Hacker News new | ask | show | jobs
by Emore 5438 days ago
As a computer scientist, one wonders what kind of randomness? Is the date picked uniformly at random, or is there a bias involved (for example, a negative bias towards the coming days)?
2 comments

The exact second is picked uniformly at random using an approximation of 30 days per month. The code is:

    my $sendAt = time + int(rand()*86400*30*5) + 86400*30;
You should use a Mersenne Twister rather than rand().

That rand() probably only has 32767 discrete values. So your time is quite imprecise, in addition to being biased. (C's rand() is very biased, so if that code forwards to rand(), then it's biased, not uniform.)

Not that it really matters much in this case.

http://www.math.sci.hiroshima-u.ac.jp/~m-mat/MT/emt.html

http://www.math.sci.hiroshima-u.ac.jp/~m-mat/MT/MT2002/CODES...

Interesting, I didn't know Perl's rand() was that terrible. Hopefully, the auto-seeding using srand will add some entropy. Also, since I'm choosing an epoch second, the times should hopefully be uniformly distributed at the scale of days...
Actually, if you seed your random number generator more than once ("re-seed"), then you're completely destroying your entropy. Which is obviously the exact opposite of what you're trying to achieve.
Just curious...why exactly would you say reseeding adds bias? AFAIK, srand in Perl on Linux uses /dev/urandom, which uses at least some bits from the hardware entropy pool.

Swapped out rand() for MT in any case... :)

Wow, that was fast. Nice.

The truth is this: if you ever hear the phrase "re-seeding", you should reinterpret it as "warning! danger!" because if you seed a random number generator more than once, you destroy any entropy ('true' randomness) that generator otherwise might've had.

When you seed a generator, you're saying "give me a queue of uniformly random numbers. Each time I call rand(), pop one from the queue and return it."

If you re-seed, you're saying "throw that queue away; give me a different queue of uniformly random numbers".

If you do that for every rand(), then you no longer have a queue of uniformly-random numbers. You have bias.

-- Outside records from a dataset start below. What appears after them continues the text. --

(** The engine's operations, run at the time of the call. *)
Lemma keeps_with_engine {A} due (m : act daemon Engine.Effect A) :
  (forall d, EngineProps.keeps due m d) -> keeps due (with_engine m).
Proof.
  intros Hm. unfold with_engine. apply kept_bind; [apply keeps_instant|]. intros t.
  apply kept_bind; [apply keeps_on_inner, time_frame|]. intros _. by apply keeps_lend.
Qed.

Create HintDb reactor.
#[local] Hint Resolve kept_ret keeps_instant keeps_call keeps_reply : reactor.

Ltac keeps_step :=
  lazymatch goal with
  | |- keeps _ (mret _) => apply kept_ret
  | |- keeps _ (ok _) => apply kept_ret
  | |- keeps _ (fails _) => apply kept_ret
  | |- keeps _ (get_state ≫= _) => apply kept_get; intros ?
  | |- keeps _ (try _ _) => apply kept_try; [|intros ?]
  | |- keeps _ (_ ≫= _) => apply kept_bind; [|intros ?]
  | |- keeps _ (when _ _) => apply kept_when
  | |- keeps _ (with_some _ _) => apply kept_with_some; intros ?
  | |- keeps _ (for_each _ _) => apply keeps_for_each; intros ? ?
  | |- keeps _ (modify _) => apply keeps_modify; done
  | |- keeps _ (arm _ _) => apply keeps_arm; done
  | |- keeps _ (cancel _) => apply keeps_cancel; done
  | |- keeps _ (let '(_, _) := ?x in _) => destruct x
  | |- keeps _ (match ?x with _ => _ end) => destruct x
  end; cbv beta zeta.
Ltac solve_keeps := repeat first [keeps_step | solve [eauto with reactor]].

Section steps.
Context (due : list TimerId).
Lemma arm_runs k delay (Q : unit -> reactor -> list Engine.Effect -> Prop) r out :
  (forall t w, Q tt (set_inner (Engine.set_timers (Timers.arm k delay t (Engine.timers (Engine.ports (inner r))))
                                 (Engine.set_world w (inner r))) r) out) ->
  wlp (arm k delay) Q r out.
Proof.
  intros HQ. unfold arm, instant_now, on_inner. apply wlp_bind, wlp_get. destruct (Engine.instant _) as [t w].
  apply wlp_bind, wlp_modify, wlp_ret, wlp_modify. apply HQ.
Qed.

Lemma start_scan_pays id port r out :
  free id r -> tidy [] r -> pays [] id (due_of (fun _ : unit => None)) (start_scan id port) r out.
Proof.
  intros Hfree Ht. unfold start_scan, need_wireless, call.
  assert (Htry : forall A B (m : op (Engine.Cause + A)) (k : A -> op (Engine.Cause + B)) f r1 out1,
    quiet (r, out) (r1, out1) -> drifts quiet m ->
    (forall a r2 out2, quiet (r, out) (r2, out2) -> pays [] id (due_of f) (k a) r2 out2) ->
    pays [] id (due_of f) (try m k) r1 out1).
  { intros A B m k f r1 out1 Hq Hm Hk. unfold try. apply pays_after; [done|]. intros res r2 out2 Hq2.
    destruct res as [e|a]; [|by apply Hk; etrans]. apply wlp_ret. apply (quiet_adds [] id). reflexivity. }
  apply Htry; [reflexivity|by apply wireless_interface_carried, _|]. intros [ifindex name] r1 out1 Hq1.
  apply Htry; [done|by apply need_carried, _|]. intros _ r2 out2 Hq2.
  apply pays_after; [by apply (call_carried quiet)|]. intros res r3 out3 Hq3. cbv zeta.
  apply Htry; [by etrans|apply drifts_ret, _|]. intros _ r4 out4 Hq4.
  destruct (quiet_free id _ _ Hq4 Hfree) as [_ Hw]. cbn [fst] in Hw.
  assert (Ht4 : tidy [] r4) by (by apply (quiet_adds [] id _ _ Hq4)). clear Hq1 Hq2 Hq3 Hq4 Htry.
  destruct Ht4 as [Hn Hk].
  assert (Hws : forall x l s, x ∈ map sc_client (l ++ [s]) <-> x ∈ map sc_client l \/ x = sc_client s).
  { intros x l s. rewrite map_app, elem_of_app. cbn. by rewrite list_elem_of_singleton. }
  unfold pays. apply wlp_bind, wlp_modify, wlp_bind, arm_runs. intros t w.
  unfold reply, lend, Engine.send, ok, wlp. cbn.
  split.
  - intros _. split; unfold waiting; cbn [scans set_inner set_scans fst].
    + rewrite map_app. apply NoDup_app. split_and!; [done| |apply NoDup_singleton]. cbn.
      intros c Hc ->%list_elem_of_singleton. by apply Hw.
    + intros c [Hc|Hc]; [|by apply elem_of_nil in Hc]. apply Hws.
      unfold scan_keys, EngineClients.scan_keys, Timers.arm in Hc.
      cbn [inner set_inner set_scans Engine.ports Engine.set_timers Engine.set_world Engine.on_ports Engine.timers fst] in Hc.
      apply Timers.elem_keys_arm in Hc as [[= ->]|Hc]; [by right|left]. apply Hk. by left.
  - intros c. unfold account, owed, pending, waiting, EngineClients.waits.
    cbn [inner scans set_inner set_scans Engine.engine Engine.set_timers Engine.set_world Engine.on_ports fst snd].
    rewrite EngineClients.answers_snoc. cbn [EngineClients.answers_to EngineClients.is_final]. rewrite andb_false_r.
    destruct (Z.eqb_spec c id) as [->|Hne]; cbn [due_of].
    + rewrite (bool_decide_true (id ∈ _)) by (apply Hws; by right). rewrite (bool_decide_false (id ∈ map _ (scans r4))) by done. lia.
    + assert (He : bool_decide (c ∈ map sc_client (scans r4 ++ [{| sc_client := id; sc_ifindex := ifindex |}]))
                   = bool_decide (c ∈ map sc_client (scans r4)))
        by (apply bool_decide_ext; rewrite Hws; cbn; naive_solver).
      rewrite He. lia.
Qed.

(** *** Requests *)

Lemma with_engine_pays {A} due id (k : A -> Z) (m : act daemon Engine.Effect A) r out :
  (forall d out, Engine.watcher (Engine.engine d) <> Some id ->
     wlp m (fun a d' out' => EngineClients.owes id (k a) (d, out) (d', out')) d out) ->
  free id r -> pays due id k (with_engine m) r out.
Proof.
  intros Hm Hf. unfold with_engine. apply pays_after; [by apply instant_carried, _|]. intros t r1 out1 Hq1.
  apply pays_after; [by apply on_inner_carried; [exact _|]|]. intros _ r2 out2 Hq2.
  assert (Hq : quiet (r, out) (r2, out2)) by (by etrans).
  destruct (quiet_free id _ _ Hq Hf) as [Hw _]. specialize (Hm (inner r2) out2 Hw). unfold pays, wlp, lend in *.
  destruct (m (inner r2) out2) as [[[a d'] out']|]; [|done]. by apply (owes_adds _ _ _ (inner r2) out2).
Qed.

One way to think about this is: The resulting output over time is no longer uniformly random, because it's the first random number of every queue of uniformly random numbers (every seed). And the first number of every seed != uniformly random. It wasn't designed to be.

It's both hard to understand and hard for me to explain, sorry. But if you want to know more, feel free to ask more questions and I'll do my best.

tl;dr: if you seed Mersenne Twister (or any other RNG) more than once, you'll be losing most of the benefits of the Twister (from a mathematical point of view). So don't! =)

If I had to design this, I would pick the time according to a power-law curve with closer times being more probable. In fact I would be willing to send ALL my normal emails through such a filter.